(* ===== verification/Certs.v ===== *)
(** * Certs: TLS certificates (internal/transport/certs.go, cmd/installer/certs.go)

    The certificate authority and the two party certificates of an installation,
    and loading them. crypto/x509, crypto/ecdsa, crypto/tls and PEM are the class
    [X509]; a random draw is a number the environment picks. *)
From S2P Require Import Prelude GoStd Codec Transport Tss Wizard Effects.
Local Open Scope Z_scope.
Local Open Scope go_scope.

(** [x509.Certificate]: the fields the code sets, and the encoding of a parsed one. *)
Record Certificate := {
  c_SerialNumber : Z; c_CommonName : string; c_Organization : list string; c_NotBefore : Z; c_NotAfter : Z;
  c_KeyUsage : list string; c_ExtKeyUsage : list string; c_BasicConstraintsValid : bool; c_IsCA : bool; c_MaxPathLen : Z;
  c_IPAddresses : list string; c_DNSNames : list string; c_Raw : bytes }.

(** Random draws first. [CreateCertificate draw template parent key parentKey]
    certifies the public key of [key]. A [ca_pool] holds certificates; an address
    is kept as the string it was parsed from. *)
Class X509 := {
  PrivateKey : Type;
  GenerateKey : nat -> go PrivateKey;
  RandInt128 : nat -> go Z;
  CreateCertificate : nat -> Certificate -> Certificate -> PrivateKey -> PrivateKey -> go bytes;
  ParseCertificate : bytes -> go Certificate;
  MarshalECPrivateKey : PrivateKey -> go bytes;
  pem_Encode : string -> bytes -> bytes;
  is_ip : string -> bool;                       (* net.ParseIP(h) != nil *)
  KeyPair : Type;
  X509KeyPair : bytes -> bytes -> go KeyPair;
  AppendCertsFromPEM : bytes -> option (list Certificate);
}.

Section Certs.
Context {pp : Type} `{X509}.
Notation prog := (prog pp).

Record PartyCert := { pc_Cert : Certificate; pc_Key : PrivateKey; pc_CertPEM : bytes; pc_KeyPEM : bytes }.
Definition CACert : Type := PartyCert.
(** [tls.Config]; TLS 1.3 is the least version. *)
Record TLSConfig := { tls_Certificate : KeyPair; tls_RootCAs : list Certificate; tls_ClientCAs : list Certificate }.
Record CertBundle := {
  cb_CACert : bytes; cb_CAKey : bytes; cb_CertA : bytes; cb_KeyA : bytes; cb_CertB : bytes; cb_KeyB : bytes }.

Definition pure {A} (m : go A) : prog A := Done m.
Definition hour : Z := 3600 * 10 ^ 9.
Definition ca_template (serial now : Z) (commonName : string) : Certificate :=
  {| c_SerialNumber := serial; c_CommonName := commonName; c_Organization := ["crypto-claw"];
     c_NotBefore := now - hour; c_NotAfter := now + 10 * 365 * 24 * hour;
     c_KeyUsage := ["CertSign"; "CRLSign"]; c_ExtKeyUsage := []; c_BasicConstraintsValid := true; c_IsCA := true;
     c_MaxPathLen := 1; c_IPAddresses := []; c_DNSNames := []; c_Raw := [] |}.
(** Addresses and names are separated; with no host at all, localhost is added. *)
Definition party_template (serial now : Z) (commonName : string) (hosts : list string) : Certificate :=
  let ips := filter (fun h => is_ip h = true) hosts in
  let names := filter (fun h => is_ip h = false) hosts in
  let none := bool_decide (ips = []) && bool_decide (names = []) in
  {| c_SerialNumber := serial; c_CommonName := commonName; c_Organization := ["crypto-claw"];
     c_NotBefore := now - hour; c_NotAfter := now + 5 * 365 * 24 * hour;
     c_KeyUsage := ["DigitalSignature"; "KeyEncipherment"]; c_ExtKeyUsage := ["ClientAuth"; "ServerAuth"];
     c_BasicConstraintsValid := false; c_IsCA := false; c_MaxPathLen := 0;
     c_IPAddresses := if none then ["127.0.0.1"] else ips; c_DNSNames := if none then ["localhost"] else names; c_Raw := [] |}.

(** The two private keys' PEM blocks carry the same type. *)
Definition pem_pair (role : string) (certDER : bytes) (key : PrivateKey) : prog PartyCert :=
  cert ← wrap ("parse " +:+ role +:+ " cert") (pure (ParseCertificate certDER));
  let certPEM := pem_Encode "CERTIFICATE" certDER in
  keyDER ← wrap ("marshal " +:+ role +:+ " key") (pure (MarshalECPrivateKey key));
  mret {| pc_Cert := cert; pc_Key := key; pc_CertPEM := certPEM; pc_KeyPEM := pem_Encode "EC PRIVATE KEY" keyDER |}.

Definition GenerateCA (commonName : string) : prog CACert :=
  d ← call RandKeys;
  key ← wrap "generate CA key" (pure (GenerateKey d));
  d ← call RandKeys;
  serialNumber ← wrap "generate serial" (pure (RandInt128 d));
  now ← call Now;
  let template := ca_template serialNumber now commonName in
  d ← call RandKeys;
  certDER ← wrap "create CA cert" (pure (CreateCertificate d template template key key));
  pem_pair "CA" certDER key.

Definition GeneratePartyCert (ca : CACert) (commonName : string) (hosts : list string) : prog PartyCert :=
  d ← call RandKeys;
  key ← wrap "generate party key" (pure (GenerateKey d));
  d ← call RandKeys;
  serialNumber ← wrap "generate serial" (pure (RandInt128 d));
  now ← call Now;
  d ← call RandKeys;
  certDER ← wrap "create party cert"
    (pure (CreateCertificate d (party_template serialNumber now commonName hosts) (pc_Cert ca) key (pc_Key ca)));
  pem_pair "party" certDER key.

Definition LoadCerts (certFile keyFile caCertFile : string) : prog TLSConfig :=
  cert ← wrap "load key pair" (
    certPEM ← answer (ReadFile certFile);
    keyPEM ← answer (ReadFile keyFile);
    pure (X509KeyPair certPEM keyPEM));
  caCertPEM ← wrap "read CA cert" (answer (ReadFile caCertFile));
  match AppendCertsFromPEM caCertPEM with
  | None => fail "failed to parse CA cert"
  | Some caPool => mret {| tls_Certificate := cert; tls_RootCAs := caPool; tls_ClientCAs := caPool |}
  end.
Definition SavePEM (path : string) (data : bytes) : prog unit := answer (WriteFile path data).

(** ** The installer's bundle *)

Fixpoint dedup_from (seen : gset string) (ss : list string) : list string :=
  match ss with
  | [] => []
  | s :: ss => if bool_decide (s ∈ seen) then dedup_from seen ss else s :: dedup_from ({[s]} ∪ seen) ss
  end.
Definition dedupStrings (ss : list string) : list string := dedup_from ∅ ss.
Definition sans (hosts : list string) : list string := dedupStrings (["localhost"; "127.0.0.1"] ++ hosts).

Definition GenerateCerts (hostsA hostsB : list string) : prog CertBundle :=
  ca ← wrap "generate CA" (GenerateCA "crypto-claw-ca");
  certA ← wrap "generate party A cert" (GeneratePartyCert ca "crypto-claw-party-a" (sans hostsA));
  certB ← wrap "generate party B cert" (GeneratePartyCert ca "crypto-claw-party-b" (sans hostsB));
  mret {| cb_CACert := pc_CertPEM ca; cb_CAKey := pc_KeyPEM ca; cb_CertA := pc_CertPEM certA; cb_KeyA := pc_KeyPEM certA;
          cb_CertB := pc_CertPEM certB; cb_KeyB := pc_KeyPEM certB |}.
End Certs.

- - -

**TASK DETAILS**
Retype the entries exactly from the first line, stopping after the line with "Definition CACert : Type := PartyCert.".

**SOLUTION FOR THIS TASK**
(* ===== verification/Certs.v ===== *)
(** * Certs: TLS certificates (internal/transport/certs.go, cmd/installer/certs.go)

    The certificate authority and the two party certificates of an installation,
    and loading them. crypto/x509, crypto/ecdsa, crypto/tls and PEM are the class
    [X509]; a random draw is a number the environment picks. *)
From S2P Require Import Prelude GoStd Codec Transport Tss Wizard Effects.
Local Open Scope Z_scope.
Local Open Scope go_scope.

(** [x509.Certificate]: the fields the code sets, and the encoding of a parsed one. *)
Record Certificate := {
  c_SerialNumber : Z; c_CommonName : string; c_Organization : list string; c_NotBefore : Z; c_NotAfter : Z;
  c_KeyUsage : list string; c_ExtKeyUsage : list string; c_BasicConstraintsValid : bool; c_IsCA : bool; c_MaxPathLen : Z;
  c_IPAddresses : list string; c_DNSNames : list string; c_Raw : bytes }.

(** Random draws first. [CreateCertificate draw template parent key parentKey]
    certifies the public key of [key]. A [ca_pool] holds certificates; an address
    is kept as the string it was parsed from. *)
Class X509 := {
  PrivateKey : Type;
  GenerateKey : nat -> go PrivateKey;
  RandInt128 : nat -> go Z;
  CreateCertificate : nat -> Certificate -> Certificate -> PrivateKey -> PrivateKey -> go bytes;
  ParseCertificate : bytes -> go Certificate;
  MarshalECPrivateKey : PrivateKey -> go bytes;
  pem_Encode : string -> bytes -> bytes;
  is_ip : string -> bool;                       (* net.ParseIP(h) != nil *)
  KeyPair : Type;
  X509KeyPair : bytes -> bytes -> go KeyPair;
  AppendCertsFromPEM : bytes -> option (list Certificate);
}.

Section Certs.
Context {pp : Type} `{X509}.
Notation prog := (prog pp).

Record PartyCert := { pc_Cert : Certificate; pc_Key : PrivateKey; pc_CertPEM : bytes; pc_KeyPEM : bytes }.
Definition CACert : Type := PartyCert.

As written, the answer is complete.